Comenzó a girar las ganzúas improvisadas para un lado y para el otro, hasta dar con los últimos dos pernos de la cerradura. Levantó uno, giró el otro, y con un tenue chasquido, la cerradura se abrió. Rápida como el rayo, y con la sonrisa inundándole el rostro, se irguió al tiempo que sacaba los clips de pelo, empujó la puerta y se metió con rapidez, cerrando tras de sí. Adentro estaba oscuro, pero tomando el teléfono celular de su bolsillo activó la linterna e inspeccionó todo. El olor a combustible, pasto cortado algunos días atrás y humedad ambiente, le hizo picar la nariz y más de una vez estuvo a punto de estornudar, pero se contuvo lo mejor posible. Miró todo a su alrededor, y se dio cuenta de que la pulcritud y el orden que aparentemente caracterizaban la vida de Maxwell, se terminaba allí, en su cochera. En el centro estaba el coche, pero a su alrededor había un montón de cosas. En las paredes, había un tablero con herramientas, llaves inglesas, martillos, sierras y utensilios de jardinería. En la pared opuesta había una máquina cortadora de pasto, estilo bordeadora, colgada de dos soportes. Bidones de combustible en un rincón, estanterías con cajones llenos de tuercas, tornillos, clavos y piezas que ella no lograba identificar, seguramente partes de coche. Dos llantas de repuesto colgadas en la pared a su espalda, cadenas para la nieve, allí no había nada que fuera de utilidad para lo que quería hacer.

Comenzó a buscar entonces de forma impaciente. Primero con la mirada, y luego revolviendo con su mano libre, hasta que finalmente encontró algo, no era lo que buscaba pero serviría igual: en uno de los estantes de herramientas y repuestos, pudo encontrar una camiseta sin mangas, estilo musculosa, que seguramente Maxwell usaba para trabajar, ya que tenía manchas de césped, sudor y grasa de motor. Sin embargo, lo que a ella más le interesaba eran las manchas de sudor, necesitaba su ADN como fuera posible si quería llevar a cabo la idea que se le había ocurrido.
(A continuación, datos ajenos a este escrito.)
Lemma merge_keys_ok arrs upds (ks : list Z) mt :
  sketch_inv cm arrs upds -> m_sketch mt = cm -> 0 <= m_thresh mt ->
  exists mt', foldM (merge_key arrs) ks mt = Ok mt' /\ m_sketch mt' = cm /\ m_thresh mt' = m_thresh mt /\
    (forall k, k ∈ m_cand mt -> k ∈ m_cand mt') /\
    (forall k, k ∈ ks -> m_thresh mt < true_sum k upds -> k ∈ m_cand mt').
Proof.
  intros Hinv. revert mt. induction ks as [|k ks IH]; intros mt Hcm Hth; cbn [foldM].
  { exists mt. split_and!; try done. by intros k ?%not_elem_of_nil. }
  destruct (GetEstimate_min cm arrs upds Hinv k) as (e & He & Hin & _).
  pose proof (answer_bounds cm arrs upds Hinv k e Hin) as Hb.
  assert (0 <= true_sum k upds) by (destruct Hinv; by apply (sum_if_mono _ (fun _ => true))).
  assert (Hstep : exists mt1, merge_key arrs mt k = Ok mt1 /\ m_sketch mt1 = cm /\ m_thresh mt1 = m_thresh mt /\
    (forall x, x ∈ m_cand mt -> x ∈ m_cand mt1) /\ (m_thresh mt < true_sum k upds -> k ∈ m_cand mt1)).
  { unfold merge_key. rewrite Hcm, He. cbn [mbind result_bind]. cbv zeta.
    rewrite unsigned_of_small by (destruct Hinv; unfold in_unsigned; lia).
    destruct (Z.ltb_spec (m_thresh mt) e); destruct (set_mem k (m_cand mt)) eqn:E; cbn [andb negb];
      eexists; (split; [reflexivity|]); cbn [m_sketch m_thresh m_cand]; split_and!; try done; try lia.
    - intros _. by apply set_mem_spec.
    - intros x Hx. apply set_insert_elem. by right.
    - intros _. apply set_insert_elem. by left. }
  destruct Hstep as (mt1 & -> & Hcm1 & Hth1 & Hmono & Hk). cbn [mbind result_bind].
  destruct (IH mt1 Hcm1) as (mt' & -> & Hcm' & Hth' & Hmono' & Hks); [lia|].
  exists mt'. split_and!; try done; [congruence|auto|].
  intros x Hx Hxs. apply elem_of_cons in Hx as [->|Hx]; [auto|]. apply Hks; [done|by rewrite Hth1].
Qed.

Lemma window_item_ok garbage t :
  Z.of_nat (length garbage) = RAW_SIZE -> r t = row cm -> w t = width cm ->
  12 * Z.of_nat (length (window_counters (row cm) (width cm) arrs1)) + 8 * Z.of_nat (length (cand t)) <= RAW_SIZE ->
  exists it, window_item garbage t arrs1 = Ok it /\
    item_holds it (window_counters (row cm) (width cm) arrs1) (cand t).
Proof.
  intros Hg Er Ew Hfit. unfold window_item. rewrite Er, Ew.
  destruct (append_cells_ok (cells (row cm) (width cm)) (new_CMItem garbage) []) as (it & -> & Hit);
    [apply Forall_forall; intros [i j]; apply cells_elem|by apply new_CMItem_holds|cbn [app]; fold (window_counters (row cm) (width cm) arrs1); lia|].
  cbn [mbind result_bind]. exact (append_keys_ok it _ [] (cand t) Hit ltac:(cbn [app]; fold (window_counters (row cm) (width cm) arrs1); lia)).
Qed.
Hizo un bollo con la camiseta, para sujetarla en su mano sin que colgara o arrastrara por el suelo, e iluminándose para no tropezarse con nada por el camino, se dirigió rápidamente a la puerta. Echó una rápida mirada antes de salir, por las dudas que Maxwell o su estúpida rubia imbécil estuviera merodeando por ahí, y luego de unos momentos salió tan rápido como entró, escabulléndose entre las plantas y el jardín, caminando en cuclillas. Una vez que llegó a la calle, se irguió y comenzó a caminar casi trotando hasta su coche. Tenía mucha urgencia de llegar a su casa y comenzar a trabajar en ello.